How to migrate your ETL workloads and EDW from Snowflake to Databricks

Introduction

We are observing a growing trend where Enterprises that are reeling off higher than expected ETL compute or consumption costs on Snowflake are migrating to Databricks. This blog is intended for a technical audience on how to migrate from Snowflake to Databricks, either for their data engineering/ETL workloads or both the ETL/data-engineering and the end-state consumption layer in their EDW. 

We do recommend customers to keep the consumption layer in Snowflake in the first phase of migration and only migrate the ETL/data engineering layer first. The end state consumption (Gold) layer in Snowflake can be migrated at a later phase.

Traditionally, EDW/ETL migrations of any magnitude can often be complex, long and challenging. However, the transition from Snowflake to Databricks is less complex compared to onPremise EDWs or Hadoop DataLakes for 2 primary reasons:

  1. Snowflake is a Cloud native Data Warehouse and the data pipelines used to hydrate Snowflake were built using modern data engineering technologies and principles ( like SQL, Python and/or dbt), making the data engineering pipelines highly compatible with Databricks for migration. Databricks expands even more on these capabilities.

  2. Databricks has invested and matured significantly as an EDW and their SQL consumption layer, which makes the migration less complex compared to Hadoop or legacy onPremise EDWs. 

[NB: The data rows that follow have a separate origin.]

(* ===== verification/SessionState.v ===== *)
(** * Session state: the materialized projection of a record log

    [crates/tea-session/src/state.rs]: the records the reducer maintains and the
    constructors and setters it builds them with.  A field accessor of the
    source is the projection of the record here.  A setter over [&mut T] is a
    function from the old value to the new one. *)

From S2P Require Import Prelude Protocol.

(** ** Data *)

Record SessionConfiguration : Set := mk_SessionConfiguration {
  cfg_model : option ModelRef;
  cfg_profile_id : ProfileId;
  cfg_reasoning_effort : option ReasoningEffort
}.

Record PendingApproval : Set := mk_PendingApproval {
  pa_approval_id : ApprovalId;
  pa_tool_call_id : ToolCallId;
  pa_expires_at : ProtocolTimestamp;
  pa_requested_at : ProtocolTimestamp
}.

Inductive ToolExecutionState : Set :=
| NotStarted
| Started (execution_target : ExecutionTarget) (idempotency : ToolIdempotency)
| Finished (is_error : bool) (content : list ContentBlock) (error : option ToolFailure)
    (presentation : option ToolPresentation)
| Interrupted (reason : string) (execution_target : ExecutionTarget)
    (idempotency : ToolIdempotency).

Record ToolCallState : Set := mk_ToolCallState {
  tc_tool_call_id : ToolCallId;
  tc_tool_name : string;
  tc_arguments : Value;
  tc_policy_decision : option RecordedPolicyDecision;
  tc_approval_id : option ApprovalId;
  tc_approval_decision : option ApprovalDecision;
  tc_execution : ToolExecutionState;
  tc_result_message_id : option MessageId
}.

Inductive RunRecoveryState : Set :=
| RecoveryInterrupted (turn_id : TurnId) (reason : string)
| RecoveryCancelled.

Record TurnCheckpoint : Set := mk_TurnCheckpoint {
  cp_run_id : RunId;
  cp_turn_id : TurnId;
  cp_record_id : RecordId;
  cp_sequence : SessionSequence;
  cp_next_action : NextTurnAction
}.

Record SessionCompaction : Set := mk_SessionCompaction {
  sco_summary : CanonicalMessage;
  sco_compacted_through_record_id : RecordId
}.

Record BranchSummary : Set := mk_BranchSummary {
  bs_branch_id : BranchId;
  bs_source_branch_id : option BranchId;
  bs_from_record_id : RecordId;
  bs_leaf_record_id : RecordId
}.

Record MaterializedSessionState : Set := mk_MaterializedSessionState {
  st_session_id : SessionId;
  st_tail_sequence : SessionSequence;
  st_tail_record_id : RecordId;
  st_metadata : ProtocolMetadata;
  st_configuration : SessionConfiguration;
  st_messages : list CanonicalMessage;
  st_pending_approvals : gmap ApprovalId PendingApproval;
  st_tool_calls : gmap ToolCallId ToolCallState;
  st_active_branch_id : option BranchId;
  st_branches : gmap BranchId BranchSummary;
  st_run_recovery : gmap RunId RunRecoveryState;
  st_latest_checkpoint : option TurnCheckpoint;
  st_latest_compaction : option SessionCompaction
}.

(** ** Field updates *)

Definition set_st_tail (seq : SessionSequence) (rid : RecordId)
    (s : MaterializedSessionState) : MaterializedSessionState :=
  mk_MaterializedSessionState (st_session_id s) seq rid (st_metadata s) (st_configuration s)
    (st_messages s) (st_pending_approvals s) (st_tool_calls s) (st_active_branch_id s)
    (st_branches s) (st_run_recovery s) (st_latest_checkpoint s) (st_latest_compaction s).

Definition set_st_configuration (c : SessionConfiguration)
    (s : MaterializedSessionState) : MaterializedSessionState :=
  mk_MaterializedSessionState (st_session_id s) (st_tail_sequence s) (st_tail_record_id s)
    (st_metadata s) c (st_messages s) (st_pending_approvals s) (st_tool_calls s)
    (st_active_branch_id s) (st_branches s) (st_run_recovery s) (st_latest_checkpoint s)
    (st_latest_compaction s).

Definition set_st_messages (ms : list CanonicalMessage)
    (s : MaterializedSessionState) : MaterializedSessionState :=
  mk_MaterializedSessionState (st_session_id s) (st_tail_sequence s) (st_tail_record_id s)
    (st_metadata s) (st_configuration s) ms (st_pending_approvals s) (st_tool_calls s)
    (st_active_branch_id s) (st_branches s) (st_run_recovery s) (st_latest_checkpoint s)
    (st_latest_compaction s).

Definition set_st_pending_approvals (p : gmap ApprovalId PendingApproval)
    (s : MaterializedSessionState) : MaterializedSessionState :=
  mk_MaterializedSessionState (st_session_id s) (st_tail_sequence s) (st_tail_record_id s)
    (st_metadata s) (st_configuration s) (st_messages s) p (st_tool_calls s)
    (st_active_branch_id s) (st_branches s) (st_run_recovery s) (st_latest_checkpoint s)
    (st_latest_compaction s).

Definition set_st_tool_calls (t : gmap ToolCallId ToolCallState)
    (s : MaterializedSessionState) : MaterializedSessionState :=
  mk_MaterializedSessionState (st_session_id s) (st_tail_sequence s) (st_tail_record_id s)
    (st_metadata s) (st_configuration s) (st_messages s) (st_pending_approvals s) t
    (st_active_branch_id s) (st_branches s) (st_run_recovery s) (st_latest_checkpoint s)
    (st_latest_compaction s).

Definition set_st_active_branch_id (b : option BranchId)
    (s : MaterializedSessionState) : MaterializedSessionState :=
  mk_MaterializedSessionState (st_session_id s) (st_tail_sequence s) (st_tail_record_id s)
    (st_metadata s) (st_configuration s) (st_messages s) (st_pending_approvals s)
    (st_tool_calls s) b (st_branches s) (st_run_recovery s) (st_latest_checkpoint s)
    (st_latest_compaction s).

Definition set_st_branches (bs : gmap BranchId BranchSummary)
    (s : MaterializedSessionState) : MaterializedSessionState :=
  mk_MaterializedSessionState (st_session_id s) (st_tail_sequence s) (st_tail_record_id s)
    (st_metadata s) (st_configuration s) (st_messages s) (st_pending_approvals s)
    (st_tool_calls s) (st_active_branch_id s) bs (st_run_recovery s) (st_latest_checkpoint s)
    (st_latest_compaction s).

Definition set_st_run_recovery (r : gmap RunId RunRecoveryState)
    (s : MaterializedSessionState) : MaterializedSessionState :=
  mk_MaterializedSessionState (st_session_id s) (st_tail_sequence s) (st_tail_record_id s)
    (st_metadata s) (st_configuration s) (st_messages s) (st_pending_approvals s)
    (st_tool_calls s) (st_active_branch_id s) (st_branches s) r (st_latest_checkpoint s)
    (st_latest_compaction s).

Definition set_st_latest_checkpoint (c : option TurnCheckpoint)
    (s : MaterializedSessionState) : MaterializedSessionState :=
  mk_MaterializedSessionState (st_session_id s) (st_tail_sequence s) (st_tail_record_id s)
    (st_metadata s) (st_configuration s) (st_messages s) (st_pending_approvals s)
    (st_tool_calls s) (st_active_branch_id s) (st_branches s) (st_run_recovery s) c
    (st_latest_compaction s).

Definition set_st_latest_compaction (c : option SessionCompaction)
    (s : MaterializedSessionState) : MaterializedSessionState :=
  mk_MaterializedSessionState (st_session_id s) (st_tail_sequence s) (st_tail_record_id s)
    (st_metadata s) (st_configuration s) (st_messages s) (st_pending_approvals s)
    (st_tool_calls s) (st_active_branch_id s) (st_branches s) (st_run_recovery s)
    (st_latest_checkpoint s) c.

(** ** Constructors and setters of the source *)

Definition set_leaf (b : BranchSummary) (record_id : RecordId) : BranchSummary :=
  mk_BranchSummary (bs_branch_id b) (bs_source_branch_id b) (bs_from_record_id b) record_id.

Definition message_id (m : CanonicalMessage) : MessageId :=
  match m with
  | User id _ _ | Assistant id _ _ _ | ToolResult id _ _ _ _ _ _ => id
  end.

Definition declared_tool_calls (m : CanonicalMessage) : list (ToolCallId * string * Value) :=
  match m with
  | Assistant _ content _ _ =>
      omap (λ block, match block with
                     | ToolCall tool_call_id _ tool_name arguments =>
                         Some (tool_call_id, tool_name, arguments)
                     | _ => None
                     end) content
  | User _ _ _ | ToolResult _ _ _ _ _ _ _ => []
  end.

Definition new_state (record_id : RecordId) (session_id : SessionId)
    (sequence : SessionSequence) (profile_id : ProfileId) (metadata : ProtocolMetadata)
    (root_branch_id : option BranchId) : MaterializedSessionState :=
  let branches : gmap BranchId BranchSummary :=
    match root_branch_id with
    | None => ∅
    | Some branch_id =>
        {[ branch_id := mk_BranchSummary branch_id None record_id record_id ]}
    end in
  mk_MaterializedSessionState session_id sequence record_id metadata
    (mk_SessionConfiguration None profile_id None) [] ∅ ∅ root_branch_id branches ∅ None None.

Definition new_pending_approval (approval_id : ApprovalId) (tool_call_id : ToolCallId)
    (expires_at requested_at : ProtocolTimestamp) : PendingApproval :=
  mk_PendingApproval approval_id tool_call_id expires_at requested_at.

Definition new_tool_call (tool_call_id : ToolCallId) (tool_name : string) (arguments : Value)
    : ToolCallState :=
  mk_ToolCallState tool_call_id tool_name arguments None None None NotStarted None.

Definition set_model (c : SessionConfiguration) (model : ModelRef) : SessionConfiguration :=
  mk_SessionConfiguration (Some model) (cfg_profile_id c) (cfg_reasoning_effort c).

Definition set_profile (c : SessionConfiguration) (profile_id : ProfileId)
    : SessionConfiguration :=
  mk_SessionConfiguration (cfg_model c) profile_id (cfg_reasoning_effort c).

Definition set_reasoning_effort (c : SessionConfiguration) (effort : ReasoningEffort)
    : SessionConfiguration :=
  mk_SessionConfiguration (cfg_model c) (cfg_profile_id c) (Some effort).

Definition set_policy (t : ToolCallState) (decision : RecordedPolicyDecision)
    : ToolCallState :=
  mk_ToolCallState (tc_tool_call_id t) (tc_tool_name t) (tc_arguments t) (Some decision)
    (tc_approval_id t) (tc_approval_decision t) (tc_execution t) (tc_result_message_id t).

Definition set_approval (t : ToolCallState) (approval_id : ApprovalId) : ToolCallState :=
  mk_ToolCallState (tc_tool_call_id t) (tc_tool_name t) (tc_arguments t)
    (tc_policy_decision t) (Some approval_id) (tc_approval_decision t) (tc_execution t)
    (tc_result_message_id t).

Definition resolve_approval (t : ToolCallState) (decision : ApprovalDecision)
    : ToolCallState :=
  mk_ToolCallState (tc_tool_call_id t) (tc_tool_name t) (tc_arguments t)
    (tc_policy_decision t) (tc_approval_id t) (Some decision) (tc_execution t)
    (tc_result_message_id t).

Definition with_execution (t : ToolCallState) (e : ToolExecutionState) : ToolCallState :=
  mk_ToolCallState (tc_tool_call_id t) (tc_tool_name t) (tc_arguments t)
    (tc_policy_decision t) (tc_approval_id t) (tc_approval_decision t) e
    (tc_result_message_id t).

Definition start_tool (t : ToolCallState) (execution_target : ExecutionTarget)
    (idempotency : ToolIdempotency) : ToolCallState :=
  with_execution t (Started execution_target idempotency).

Definition finish_tool (t : ToolCallState) (is_error : bool) (content : list ContentBlock)
    (error : option ToolFailure) (presentation : option ToolPresentation) : ToolCallState :=
  with_execution t (Finished is_error content error presentation).

Definition set_compaction (s : MaterializedSessionState) (summary : CanonicalMessage)
    (compacted_through_record_id : RecordId) : MaterializedSessionState :=
  set_st_latest_compaction (Some (mk_SessionCompaction summary compacted_through_record_id))
    (set_st_messages [summary] s).

Definition commit_tool_result (t : ToolCallState) (message_id : MessageId) : ToolCallState :=
  mk_ToolCallState (tc_tool_call_id t) (tc_tool_name t) (tc_arguments t)
    (tc_policy_decision t) (tc_approval_id t) (tc_approval_decision t) (tc_execution t)
    (Some message_id).

Definition interrupt_tool (t : ToolCallState) (reason : string) : ToolCallState :=
  match tc_execution t with
  | Started execution_target idempotency =>
      with_execution t (Interrupted reason execution_target idempotency)
  | _ => t
  end.

(** ** Execution-state tests (the [matches!] patterns of the reducer) *)

Definition is_not_started (e : ToolExecutionState) : bool :=
  match e with NotStarted => true | _ => false end.
Definition is_started (e : ToolExecutionState) : bool :=
  match e with Started _ _ => true | _ => false end.
Definition is_finished (e : ToolExecutionState) : bool :=
  match e with Finished _ _ _ _ => true | _ => false end.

We have identified five key phases for this migration, which we call M5:

Source: SunnyData

  • Data Migration

  • Data Modeling (or Data Model Evaluation)

  • Code Migration

  • Data M-Validation (or Data & Pipelines Validation)

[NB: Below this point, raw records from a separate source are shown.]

Definition apply_policy_decision_recorded (tool_call_id : ToolCallId)
    (decision : RecordedPolicyDecision) : reducer_m unit :=
  let! tool := get_tool tool_call_id "policy_tool_call" in
  do! st_ensure (bool_decide (tc_policy_decision tool = None))
        (InvalidTransition "duplicate_policy_decision") in
  update_tool tool_call_id (set_policy tool decision).

Definition apply_approval_requested (timestamp : ProtocolTimestamp)
    (approval_id : ApprovalId) (tool_call_id : ToolCallId)
    (expires_at : ProtocolTimestamp) : reducer_m unit :=
  let! ids := st_gets r_approval_ids in
  do! st_ensure (negb (bool_decide (approval_id ∈ ids))) (DuplicateEntity "approval") in
  do! st_modify (insert_approval_id approval_id) in
  let! tool := get_tool tool_call_id "approval_tool_call" in
  do! st_ensure (bool_decide (tc_policy_decision tool = Some PolicyRequireApproval)
                 && bool_decide (tc_approval_id tool = None)
                 && ts_ltb timestamp expires_at)
        (InvalidTransition "approval_request") in
  do! update_tool tool_call_id (set_approval tool approval_id) in
  update_state (λ s, set_st_pending_approvals
    (<[approval_id := new_pending_approval approval_id tool_call_id expires_at timestamp]>
       (st_pending_approvals s)) s).

Definition apply_approval_resolved (timestamp : ProtocolTimestamp)
    (approval_id : ApprovalId) (decision : ApprovalDecision) : reducer_m unit :=
  let! s := materialized in
  let! pending := st_lift (ok_or (st_pending_approvals s !! approval_id)
                             (InvalidReference "pending_approval")) in
  do! update_state (λ s, set_st_pending_approvals
        (delete approval_id (st_pending_approvals s)) s) in
  do! st_ensure (ts_leb (pa_requested_at pending) timestamp
                 && ts_ltb timestamp (pa_expires_at pending))
        (InvalidTransition "expired_approval_resolution") in
  let! tool := get_tool (pa_tool_call_id pending) "approval_resolution_tool_call" in
  update_tool (pa_tool_call_id pending) (resolve_approval tool decision).

(** The authorization test at the durable start boundary. *)
Definition authorized (tool : ToolCallState) : bool :=
  match tc_policy_decision tool with
  | Some PolicyAllow => true
  | Some PolicyRequireApproval =>
      match tc_approval_decision tool with
      | Some AllowOnce | Some AllowSession => true
      | Some DenyApproval | None => false
      end
  | Some PolicyDeny | None => false
  end.

Definition apply_tool_execution_started (tool_call_id : ToolCallId)
    (execution_target : ExecutionTarget) (idempotency : ToolIdempotency) : reducer_m unit :=
  let! tool := get_tool tool_call_id "execution_tool_call" in
  do! st_ensure (authorized tool && is_not_started (tc_execution tool))
        (InvalidTransition "tool_execution_start") in
  update_tool tool_call_id (start_tool tool execution_target idempotency).

Definition denied_without_execution (tool : ToolCallState) (is_error : bool) : bool :=
  is_not_started (tc_execution tool) && is_error
  && (bool_decide (tc_policy_decision tool = Some PolicyDeny)
      || bool_decide (tc_approval_decision tool = Some DenyApproval)).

  • Report/BI Modernization

On the other hand, we have evaluated the complexity of each phase using the ❅ symbol in honor of Snowflake, which will give you an idea of the specific challenges you might face at each stage.

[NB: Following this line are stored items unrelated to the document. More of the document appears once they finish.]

(* ===== verification/ReducerReplay.v ===== *)
(** * Replay: atomicity, determinism and the historical fork replay

    What [SessionReducer] promises about its own machinery: a rejected record
    leaves the reducer as it was, the incremental reducer is the replay of its
    durable records, and the snapshot a fork starts from is the branch head
    the log had at the fork record. *)

From S2P Require Import Prelude Protocol SessionState Reducer.
Local Open Scope tea_scope.

(** ** Specifications of the replay *)

(** The reducers the public operations can produce. *)
Inductive reachable : SessionReducer → Prop :=
| reachable_new : reachable reducer_new
| reachable_apply r envelope res r' :
    reachable r → apply r envelope = Some (res, r') → reachable r'.

(** [r] is what replaying its durable records gives. *)
Definition replayed (r : SessionReducer) : Prop :=
  st_for (r_records r) accept reducer_new = (Ok tt, r).

(** The branch head an accepted record leaves behind: the head of the branch
    it creates or selects, or of the active branch. *)
Definition head_after (envelope : RecordEnvelope) (r : SessionReducer)
    : option BranchSnapshot :=
  match env_record envelope with
  | BranchCreated _ branch_id _ | ActiveBranchChanged branch_id => r_branch_heads r !! branch_id
  | _ =>
      match r_state r with
      | Some s =>
          match st_active_branch_id s with
          | Some branch_id => r_branch_heads r !! branch_id
          | None => None
          end
      | None => None
      end
  end.

(** The reducer the log has after its first [n] records. *)
Definition reducer_at (records : list RecordEnvelope) (n : nat) : SessionReducer :=
  (st_for (take n records) accept reducer_new).2.

(** The snapshot the log had at the record [record_id]. *)
Definition snapshot_at (records : list RecordEnvelope) (record_id : RecordId)
    : option BranchSnapshot :=
  match list_find (λ envelope, env_record_id envelope = record_id) records with
  | Some (i, envelope) => head_after envelope (reducer_at records (S i))
  | None => None
  end.

(** What [replay_branch_snapshot] is meant to return: the snapshot at the fork
    record, provided the source branch existed then and both histories hold
    the fork record. *)
Definition fork_snapshot_spec (r : SessionReducer) (source_branch_id : BranchId)
    (from_record_id : RecordId) : option BranchSnapshot :=
  match list_find (λ envelope, env_record_id envelope = from_record_id) (r_records r) with
  | None => None
  | Some (i, envelope) =>
      let then_ := reducer_at (r_records r) (S i) in
      match head_after envelope then_, r_branch_heads then_ !! source_branch_id with
      | Some snapshot, Some source =>
          if bool_decide (from_record_id ∈ snap_history source)
             && bool_decide (from_record_id ∈ snap_history snapshot)
          then Some snapshot else None
      | _, _ => None
      end
  end.

(** ** Running the reducer's primitives *)

Lemma materialized_ok r s r' :
  materialized r = (Ok s, r') ↔ r_state r = Some s ∧ r' = r.
Proof. unfold materialized. destruct (r_state r); simpl; naive_solver. Qed.

Lemma on_self_ok {A} (m : reducer_m A) c a c' :
  on_self m c = (Ok a, c') ↔
  ∃ r', m (rc_self c) = (Ok a, r') ∧ c' = mk_ReducerCall r' (rc_historical c).
Proof. unfold on_self. destruct (m (rc_self c)) as [[] ]; naive_solver. Qed.

Lemma update_state_ok f r u r' :
  update_state f r = (Ok u, r') ↔ r' = set_r_state (f <$> r_state r) r.
Proof. unfold update_state. by rewrite st_modify_ok. Qed.

Lemma get_tool_ok id reference r t r' :
  get_tool id reference r = (Ok t, r') ↔
  r' = r ∧ ∃ s, r_state r = Some s ∧ st_tool_calls s !! id = Some t.
Proof.
  unfold get_tool. rewrite st_bind_ok. setoid_rewrite materialized_ok.
  setoid_rewrite st_lift_ok. setoid_rewrite ok_or_ok. naive_solver.
Qed.

Lemma get_head_ok b reference r h r' :
  get_head b reference r = (Ok h, r') ↔ r' = r ∧ r_branch_heads r !! b = Some h.
Proof.
  unfold get_head. rewrite st_bind_ok. setoid_rewrite st_gets_ok.
  setoid_rewrite st_lift_ok. setoid_rewrite ok_or_ok. naive_solver.
Qed.

Lemma update_leaf_ok b rid r u r' :
  update_leaf b rid r = (Ok u, r') ↔
  ∃ s summary, r_state r = Some s ∧ st_branches s !! b = Some summary ∧
    r' = set_r_state (Some (set_st_branches (<[b := set_leaf summary rid]> (st_branches s)) s)) r.
Proof.
  unfold update_leaf. split.
  - intros (s & ? & [Hs ->]%materialized_ok & H)%st_bind_ok.
    apply st_bind_ok in H as (summary & ? & [Hb%ok_or_ok ->]%st_lift_ok & ->%update_state_ok).
    exists s, summary. by rewrite Hs.
  - intros (s & summary & Hs & Hb & ->).
    eapply st_bind_run; [by apply materialized_ok|].
    eapply st_bind_run; [by apply st_lift_ok; rewrite Hb|].
    apply update_state_ok. by rewrite Hs.
Qed.

Ltac red_inv_step :=
  match goal with
  | H : materialized _ = (Ok _, _) |- _ => apply materialized_ok in H; destruct H; subst
  | H : on_self _ _ = (Ok _, _) |- _ =>
      apply on_self_ok in H; let r := fresh "r" in destruct H as (r & H & ?); subst;
      simpl in H
  | H : update_state _ _ = (Ok _, _) |- _ => apply update_state_ok in H; subst
  | H : get_tool _ _ _ = (Ok _, _) |- _ =>
      apply get_tool_ok in H; destruct H as [? (? & ? & ?)]; subst
  | H : get_head _ _ _ = (Ok _, _) |- _ => apply get_head_ok in H; destruct H; subst
  | H : update_leaf _ _ _ = (Ok _, _) |- _ =>
      apply update_leaf_ok in H; destruct H as (? & ? & ? & ? & ?); subst
  | H : capture_historical _ _ _ = (Ok _, _) |- _ => apply st_modify_ok in H; subst
  end.
Ltac red_inv := repeat (st_inv_step || red_inv_step).

(** ** Frames: the handlers write neither the record list nor the record ids *)

Definition durable_part (r : SessionReducer) : list RecordEnvelope * gset RecordId :=
  (r_records r, r_record_ids r).

Lemma keeps_on_self {A C} (f : SessionReducer → C) (m : reducer_m A) :
  keeps f m → keeps (λ c, f (rc_self c)) (on_self m).
Proof. intros Hm c. unfold on_self. specialize (Hm (rc_self c)). by destruct (m _). Qed.

Lemma keeps_materialized {C} (f : SessionReducer → C) : keeps f materialized.
Proof. by intros r. Qed.

Lemma keeps_capture {C} (f : SessionReducer → C) rid snap :
  keeps (λ c, f (rc_self c)) (capture_historical rid snap).
Proof. by apply keeps_modify. Qed.

#[export] Hint Resolve keeps_on_self keeps_materialized keeps_capture : keeps.

(** Frames of [apply_record]: a field its handlers never write. *)
Ltac solve_keeps_record :=
  unfold apply_record, apply_message_committed, declare_tool_call,
    link_tool_result, apply_configuration_changed, apply_tool_call_requested,
    apply_policy_decision_recorded, apply_approval_requested, apply_approval_resolved,
    apply_tool_execution_started, apply_tool_execution_finished,
    apply_tool_execution_interrupted, apply_run_interrupted, apply_run_cancelled,
    apply_session_compacted, apply_turn_checkpointed, insert_fresh_message_id, get_tool,
    update_tool, update_state;
  solve_keeps.

Lemma apply_record_keeps envelope : keeps durable_part (apply_record envelope).
Proof. solve_keeps_record. Qed.

Lemma apply_record_keeps_heads envelope : keeps r_branch_heads (apply_record envelope).
Proof. solve_keeps_record. Qed.

Lemma apply_body_keeps bs envelope : keeps (λ c, durable_part (rc_self c)) (apply_body bs envelope).
Proof.
  assert (∀ src from, keeps (λ c, durable_part (rc_self c)) (fork_source bs src from)).
  { intros src from [r [h|]]; done. }
  pose proof apply_record_keeps.
  unfold apply_body, apply_branch_created, apply_active_branch_changed, capture_active_branch,
    get_head, update_leaf, update_state.
  repeat (solve_keeps; try (apply keeps_on_self)).
Qed.

Lemma apply_inner_with_history_keeps bs envelope :
  keeps (λ c, r_records (rc_self c)) (apply_inner_with_history bs envelope).
Proof.
  assert (keeps (λ c, r_records (rc_self c)) (apply_body bs envelope)).
  { intros c. pose proof (apply_body_keeps bs envelope c) as H. by injection H. }
  unfold apply_inner_with_history, apply_creation, apply_next, validate_envelope,
    validate_branch_scope, update_state.
  repeat (solve_keeps; try (apply (keeps_on_self r_records))).
Qed.

Lemma apply_inner_keeps envelope : keeps r_records (apply_inner envelope).
Proof.
  intros r. unfold apply_inner.
  pose proof (apply_inner_with_history_keeps replay_branch_snapshot envelope
                (mk_ReducerCall r None)) as H.
  by destruct (apply_inner_with_history _ _ _).
Qed.

(** ** The incremental reducer is the replay of its records *)

Lemma accept_ok envelope r u r' :
  accept envelope r = (Ok u, r') ↔
  ∃ r1, apply_inner envelope r = (Ok tt, r1) ∧ r' = push_record envelope r1.
Proof.
  unfold accept. rewrite st_bind_ok. setoid_rewrite st_modify_ok.
  split; [intros ([] & r1 & ? & ?)|intros (r1 & ? & ?)]; eauto.
Qed.

Lemma accept_records envelope r u r' :
  accept envelope r = (Ok u, r') → r_records r' = r_records r ++ [envelope].
Proof.
  intros (r1 & H & ->)%accept_ok. simpl.
  pose proof (apply_inner_keeps envelope r) as Hk. by rewrite H in Hk; rewrite <- Hk.
Qed.

Lemma replay_records records r u r' :
  st_for records accept r = (Ok u, r') → r_records r' = r_records r ++ records.
Proof.
  revert r. induction records as [|envelope records IH]; intros r; simpl; intros H; st_inv.
  - by rewrite app_nil_r.
  - rewrite (IH _ H), (accept_records _ _ _ _ H0). by rewrite <- app_assoc.
Qed.

Lemma replayed_new : replayed reducer_new.
Proof. done. Qed.

Lemma replayed_accept envelope r u r' :
  replayed r → accept envelope r = (Ok u, r') → replayed r'.
Proof.
  unfold replayed. intros Hr Ha. rewrite (accept_records _ _ _ _ Ha), st_for_app, Hr.
  simpl. unfold st_bind. by rewrite Ha.
Qed.

(** Restoring a reducer some of whose fields a failed record has overwritten
    gives the reducer before that record. *)
Lemma restore_after_failure r envelope e r1 :
  replayed r → apply_inner envelope r = (Err e, r1) → restore_durable_state r1 = Some r.
Proof.
  intros Hr H. unfold restore_durable_state.
  pose proof (apply_inner_keeps envelope r) as Hk. rewrite H in Hk. simpl in Hk.
  by rewrite Hk, Hr.
Qed.

Lemma apply_cases r envelope :
  replayed r →
  (∃ r', accept envelope r = (Ok tt, r') ∧ apply r envelope = Some (Ok tt, r')) ∨
  (∃ e r1, apply_inner envelope r = (Err e, r1) ∧ apply r envelope = Some (Err e, r)).
Proof.
  intros Hr. unfold apply. destruct (apply_inner envelope r) as [[[]|e] r1] eqn:H.
  - left. exists (push_record envelope r1). split; [|done]. apply accept_ok. eauto.
  - right. exists e, r1. by rewrite (restore_after_failure r envelope e r1).
Qed.

Lemma reachable_replayed r : reachable r → replayed r.
Proof.
  induction 1 as [|r envelope res r' _ IH Ha]; [apply replayed_new|].
  destruct (apply_cases r envelope IH) as [(r2 & H1 & H2)|(e & r1 & _ & H2)];
    rewrite H2 in Ha; simplify_eq; eauto using replayed_accept.
Qed.

Lemma reachable_replay records r u r' :
  reachable r → st_for records accept r = (Ok u, r') → reachable r'.
Proof.
  revert r. induction records as [|envelope records IH]; intros r Hr; simpl; intros H; st_inv.
  - done.
  - apply (IH s); [|done]. eapply reachable_apply; [done|].
    destruct (apply_cases r envelope (reachable_replayed r Hr)) as [(r2 & H1 & H2)|(e & r1 & H1 & H2)].
    + by rewrite H2, H1 in *; simplify_eq.
    + apply accept_ok in H0 as (? & ? & ?). congruence.
Qed.

Lemma replayed_reachable r : replayed r → reachable r.
Proof. apply reachable_replay, reachable_new. Qed.

(** Induction on the accepted records of a reachable reducer. *)
Lemma replayed_snoc_inv records envelope r :
  st_for (records ++ [envelope]) accept reducer_new = (Ok tt, r) →
  ∃ r0, st_for records accept reducer_new = (Ok tt, r0) ∧ accept envelope r0 = (Ok tt, r).
Proof.
  rewrite st_for_app. destruct (st_for records accept reducer_new) as [[[]|e] r0]; [|done].
  intros H. simpl in H. st_inv. eauto.
Qed.

Lemma reachable_ind_accept (P : SessionReducer → Prop) :
  P reducer_new →
  (∀ r envelope r', reachable r → P r → accept envelope r = (Ok tt, r') → P r') →
  ∀ r, reachable r → P r.
Proof.
  intros Hnew Hstep. induction 1 as [|r envelope res r' Hr IH Ha]; [done|].
  destruct (apply_cases r envelope (reachable_replayed r Hr)) as [(r2 & H1 & H2)|(e & r1 & _ & H2)];
    rewrite H2 in Ha; simplify_eq; eauto.
Qed.

(** ** The two modes of [apply_inner_with_history] agree on accepted records *)

(** The capture the historical mode performs for an accepted record. *)
Definition capture_after (envelope : RecordEnvelope) (r : SessionReducer)
    (h : HistoricalSnapshots) : HistoricalSnapshots :=
  match head_after envelope r with
  | Some snapshot => historical_capture h (env_record_id envelope) snapshot
  | None => h
  end.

Data Migration: (Difficulty: ❅❅ out of ❅❅❅❅❅)

As always, the first step is data migration. We assign it a difficulty of two snowflakes (❅❅) because it is a structured and straightforward process, where you do not have to handle high complexity in terms of creating complex code nor is it a process that generates friction. The only reason we did not assign it a lower difficulty is because the BI Modernization phase can be as easy as unplugging and plugging in when the schema does not change, and that can be done in minutes.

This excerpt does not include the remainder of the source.